在和10nM浓度的化合物孵育16-20小时、然后进行碘化丙啶(PI)染色和流式细胞术分析后,huCD37-3和huCD37-3-SMCC-DM1对于BJAB和RL淋巴瘤细胞的细胞周期停滞进行评价。和huCD37-3-SMCC-DM1孵育导致G2/M相中的细胞百分率从未处理的BJAB淋巴瘤细胞时的13%增加至huCD37-3-SMCC-DM1处理的细胞时的95%(图23A)。类似地,和huCD37-3-SMCC-DM1孵育导致G2/M相中的细胞百分率从未处理的RL淋巴瘤细胞时的12%增加至huCD37-3-SMCC-DM1处理的细胞时的33%(图23B)。相反,huCD37-3抗体对于BJAB或RL细胞的细胞周期没有影响。另外,在相同浓度测试的非结合SMCC-DM1缀合物也对两种细胞类型的细胞周期没有影响。这证实,由分离的抗-CD37抗体制备的美登醇缀合物引起CD37-阳性淋巴瘤细胞系的特异性细胞周期停滞。
实施例16
体外细胞毒性测试
使用实施例10中所述用于抗体的体外细胞毒性测试,测量抗CD37抗体-缀合物抑制细胞生长的能力。简言之,将靶细胞以5,000细胞/孔平板接种在100μL的完全RPMI培养基中(RPMI-1640,10%胎牛血清,2mM谷氨酰胺,1%青霉素-链霉素,所有试剂来自Invitrogen)。使用3-倍稀释系列将缀合物稀释到完全RPMI培养基中,并且每孔加入100μL。最终浓度典型地为3x 10-8M至4.6x 10-12M。将细胞在37°C下在加湿5%CO2孵育器中孵育4至5天。保留细胞的生存力通过比色WST-8测定来确定,如用于抗体测定所述,在多孔板读取器(Dojindo Molecular Technologies,Inc.,Rockville,MD,US)中测量450nm(A450)处的吸光度。%生存力通过使各处理的样品值除以具有未处理的细胞的孔的平均至来计算。对于各处理在半-log图中,%生存力值针对抗体-缀合物浓度绘制。
各种抗体的SMCC-DM1缀合物的体外细胞毒性
由各种抗-CD37抗体制备的SMCC-DM1缀合物的体外细胞毒性和非特异性huIgG-SMCC-DM1缀合物的活性进行比较。来自典型细胞毒性测试的结果示于图24A中,这对于Daudi细胞和huCD37-3-SMCC-DM1,huCD37-38-SMCC-DM1,huCD37-50-SMCC-DM1,huCD37-51-SMCC-DM1,huCD37-56-SMCC-DM1,huCD37-57-SMCC-DM1或非结合huIgG1-SMCC-DM1对照缀合物孵育。和对照缀合物相比,所有特异性缀合物导致特异性细胞杀伤,并且在测试的最高抗体浓度下完全降低细胞生存力。EC50值分别对应于0.067nM,0.098nM,0.13nM,0.20nM,0.31nM和0.35nM(分别为huCD37-3,huCD37-38,huCD37-50,huCD37-51,huCD37-56和huCD37-57的SMCC-DM1缀合物)。相反,非结合同种型对照抗体的SMCC-DM1缀合物导致EC50值只有20nM的细胞杀伤性。

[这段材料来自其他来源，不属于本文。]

(** * Manifest transformation and lifecycle of [rerun_job.py] and [sts_resizer.py]

    A shallow embedding of the two scripts: the YAML/JSON trees they receive
    from [kubectl], the Python operations they apply to them, the two
    transforms ([update_job_manifest], [clean_manifest],
    [update_persistent_volume_size]), the status poller and the two [main]
    drivers, followed by the properties of the specification and by
    further properties of the two scripts.

    Modelling conventions.
    - A parsed document is a [value]: [None], booleans, integers, strings,
      lists and dicts with string keys.  Floats, timestamps and non-string
      keys are outside the model.  A string is the UTF-8 encoding of a
      Python [str]; [PyStr.chars] gives its characters.
    - A dict is an association list in insertion order and holds at most one
      binding per key.
    - Python mutates objects in place.  The documents are trees (no YAML
      anchors, hence no sharing), so a mutation of an object reached through
      a path is the functional update [store] of the tree at that path.
    - An exception is the [Raise] outcome of [result]. *)

From Stdlib Require Import List String Ascii ZArith Lia Bool Arith DecimalString.
Import ListNotations.
Set Warnings "-register-all".
Local Open Scope list_scope.
Local Open Scope string_scope.

(* ================================================================== *)
(** * Python strings *)

Module PyStr.

(** [c in s] for a one-character [c]. *)
Fixpoint has_char (c : ascii) (s : string) : bool :=
  match s with
  | EmptyString => false
  | String a r => Ascii.eqb a c || has_char c r
  end.

(** [s.startswith(p)]. *)
Fixpoint starts_with (p s : string) : bool :=
  match p, s with
  | EmptyString, _ => true
  | String a p', String b s' => Ascii.eqb a b && starts_with p' s'
  | String _ _, EmptyString => false
  end.

(** [needle in hay] on two strings. *)
Fixpoint substringb (needle hay : string) : bool :=
  starts_with needle hay ||
  match hay with
  | EmptyString => false
  | String _ r => substringb needle r
  end.

(** The part of [s] before the first [c] (all of [s] without one). *)
Fixpoint before (c : ascii) (s : string) : string :=
  match s with
  | EmptyString => EmptyString
  | String a r => if Ascii.eqb a c then EmptyString else String a (before c r)
  end.

(** The part of [s] after the first [c] ([None] without one). *)
Fixpoint after (c : ascii) (s : string) : option string :=
  match s with
  | EmptyString => None
  | String a r => if Ascii.eqb a c then Some r else after c r
  end.

(** [s.split(c)]: the pieces between the occurrences of [c]; never empty. *)
Fixpoint split (c : ascii) (s : string) : list string :=
  match s with
  | EmptyString => [EmptyString]
  | String a r =>
      if Ascii.eqb a c then EmptyString :: split c r
      else match split c r with
           | [] => [String a EmptyString]
           | p :: ps => String a p :: ps
           end
  end.

(** A text is the UTF-8 encoding of a Python [str].  A byte [10xxxxxx]
    continues the character begun before it. *)
Definition is_continuation (a : ascii) : bool :=
  let n := nat_of_ascii a in
  Nat.leb 128 n && Nat.ltb n 192.

(** The characters of a text: each a byte that is no continuation, with
    the continuation bytes that follow it. *)
Fixpoint chars (s : string) : list string :=
  match s with
  | EmptyString => []
  | String a r =>
      match chars r with
      | String b c :: cs =>
          if is_continuation b then String a (String b c) :: cs
          else String a EmptyString :: String b c :: cs
      | cs => String a EmptyString :: cs
      end
  end.

(** The text of a list of characters. *)
Fixpoint joined (cs : list string) : string :=
  match cs with
  | [] => EmptyString
  | c :: r => c ++ joined r
  end.

Definition of_bytes (l : list nat) : string :=
  string_of_list_ascii (map ascii_of_nat l).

同样,图24B示出使用Granta-519细胞的典型细胞毒性测试的结果,所述Granta-519细胞和huCD37-3-SMCC-DM1,huCD37-38-SMCC-DM1,huCD37-50-SMCC-DM1,huCD37-51-SMCC-DM1,或非结合huIgG1-SMCC-DM1对照缀合物孵育5天。在测试的最高抗体浓度下,使用所有特异性SMCC-DM1处理完全降低生存力,EC50为0.047nM,0.074nM,0.12nM和0.25nM(分别为huCD37-3,huCD37-38,huCD37-50和huCD37-51的SMCC-DM1缀合物)。相反,非结合同种型对照抗体的SMCC-DM1缀合物导致EC50值只有20nM的细胞杀伤性。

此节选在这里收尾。